A menina pensou em trocar a coleção de conchinhas, mas acabou percebendo que o valor sentimental pesa mais do que o material.
Aos 7 anos tinha algumas urgências, entre elas ganhar dinheiro para comprar uma máquina de escrever. Se fosse esperar juntar a mesada, não ia conseguir tão cedo. Não que tivesse feito a conta, até porque não tinha ideia do valor do sonho. Teria que encontrar uma forma de conseguir vender algo de valioso – o quê?
Pensou na coleção de conchas. A Cátia, vizinha da casa ao lado, um ano mais velha, era louca por aquelas conchas e talvez conseguisse comprar. Contou o plano secreto para a mãe, pedindo sigilo. O pai não poderia saber. As conchas eram uma colheita dos dois – pai e filha ficavam horas separando as melhores, evitavam carregar as quebradas, e teve até a visita à casa do velhinho vendedor de conchas imensas e esplêndidas. Ela ganhou três conchas gigantes que pareciam coisa dos mares muito profundos. Um luxo.
Era esse tesouro que a menina estava disposta a vender.
Tudo certo, ou quase certo, a Cátia tinha aceitado, a mãe dela já estava com o dinheiro. Faltava apenas coragem para o ato final – entregar suas preciosidades.
Enquanto isso, em um domingo de tarde, quando voltavam da casa da avó, de carro, o pai falou:
– Quer dizer que você quer vender suas conchinhas?
O pai adorava falar no diminutivo. E aqui o diminutivo tinha um sentido ainda mais significativo, capaz de destruir todo e qualquer esboço de coragem para a entrega fatal. A menina odiou a mãe por ter contado o segredo – afinal, ela tinha pedido sigilo. Resolveu negar, mas se embolou na negativa. Não tinha muito traquejo com a mentira.
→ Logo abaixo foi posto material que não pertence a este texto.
(* ===== verification/Interference.v ===== *)
(** * Programs under interference

    A program of requests against a server that others change in between: a
    rely-guarantee logic.  [under p Q w] says that, started in [w], the program
    never panics, that each of its requests keeps to the guarantee, and that it
    ends with [Q], whatever the others do within the rely before, between and
    after its requests. *)
From S2P Require Import Prelude.
From S2P Require Import ApiTypes.
From S2P Require Import ApiClient.

Section interference.
Context {W : Type} `{!Cluster W, !ClusterLaws W}.

(** What the others may do, and what the program itself may do. *)
Variables rely guarantee : W -> W -> Prop.

Fixpoint under {A} (p : Prog A) (Q : A -> W -> Prop) (w : W) : Prop :=
  match p with
  | Ret a => forall w', rely w w' -> Q a w'
  | Panic => False
  | Call r cont => forall w', rely w w' ->
      guarantee w' (handle r w').2 /\ under (cont (handle r w').1) Q (handle r w').2
  end.

Context `{!PreOrder rely, !Reflexive guarantee}.

Lemma under_stable {A} (p : Prog A) Q w w' : rely w w' -> under p Q w -> under p Q w'.
Proof.
  intros Hr. destruct p as [a| |r cont]; simpl; [|done|]; intros H w2 Hw2; apply H; by etransitivity.
Qed.

Lemma under_mono {A} (p : Prog A) (Q Q' : A -> W -> Prop) w :
  (forall a w, Q a w -> Q' a w) -> under p Q w -> under p Q' w.
Proof.
  intros HQ. revert w. induction p as [a| |r cont IH]; intros w; simpl; [|done|]; intros H w' Hw'.
  - by apply HQ, H.
  - destruct (H w' Hw') as [Hg Hu]. split; [done|]. by apply IH.
Qed.

Lemma under_ret {A} (a : A) (Q : A -> W -> Prop) w :
  (forall w', rely w w' -> Q a w') -> under (Ret a) Q w.
Proof. done. Qed.

Lemma under_bind {A B} (p : Prog A) (f : A -> Prog B) (Q : B -> W -> Prop) w :
  under p (fun a w' => under (f a) Q w') w -> under (bind p f) Q w.
Proof.
  revert w. induction p as [a| |r cont IH]; intros w; simpl; [|done|].
  - intros H. by apply H.
  - intros H w' Hw'. destruct (H w' Hw') as [Hg Hu]. split; [done|]. by apply IH.
Qed.

(** One request: the others act before it and after it. *)
Lemma under_call (r : Req) (Q : Resp r -> W -> Prop) w :
  (forall w' x w1, rely w w' -> handle r w' = (x, w1) ->
     guarantee w' w1 /\ forall w2, rely w1 w2 -> Q x w2) ->
  under (call r) Q w.
Proof.
  intros H. unfold call. simpl. intros w' Hw'. destruct (handle r w') as [x w1] eqn:E.
  by apply (H w').
Qed.

Lemma under_Get k nn (Q : result (obj k) -> W -> Prop) w :
  (forall w', rely w w' -> forall w2, rely w' w2 -> Q (read k nn w') w2) ->
  under (call (Get k nn)) Q w.
Proof.
  intros H. apply under_call. intros w' x w1 Hw' E.
  pose proof (get_pure k nn w') as Hp. specialize (H w' Hw'). unfold read in H.
  rewrite E in Hp, H. simpl in Hp, H. subst w1. done.
Qed.
End interference.

(** A program that promises more also promises less. *)
Lemma under_weaken {W} `{!Cluster W} (rely g g' : W -> W -> Prop) {A} (p : Prog A) Q w :
  (forall w w', g w w' -> g' w w') -> under rely g p Q w -> under rely g' p Q w.
Proof.
  intros Hg. revert w. induction p as [a| |r cont IH]; intros w; simpl; [done..|].
  intros Hu w' Hw'. destruct (Hu w' Hw') as [HG Hc]. split; [by apply Hg|]. by apply IH.
Qed.

(** The first part of a program, and the rest. *)
Ltac under_bind := apply under_bind; [apply _|].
– Er, hum, não, era só, nem…
Que sentido tinha a frase ninguém sabia.
Depois disso houve silêncio sobre o assunto.
A menina decidiu que jamais iria se desfazer da coleção. O “tesouro” era precioso não só porque tinha as conchas gigantes e especiais, mas, ela bem sabia, era o resultado de uma colheita a dois: pai e filha, esperando do mar o que de melhor ele tinha a oferecer.
Isso era muito caro.
A máquina de escrever ficou para um dia. E um dia não era nunca.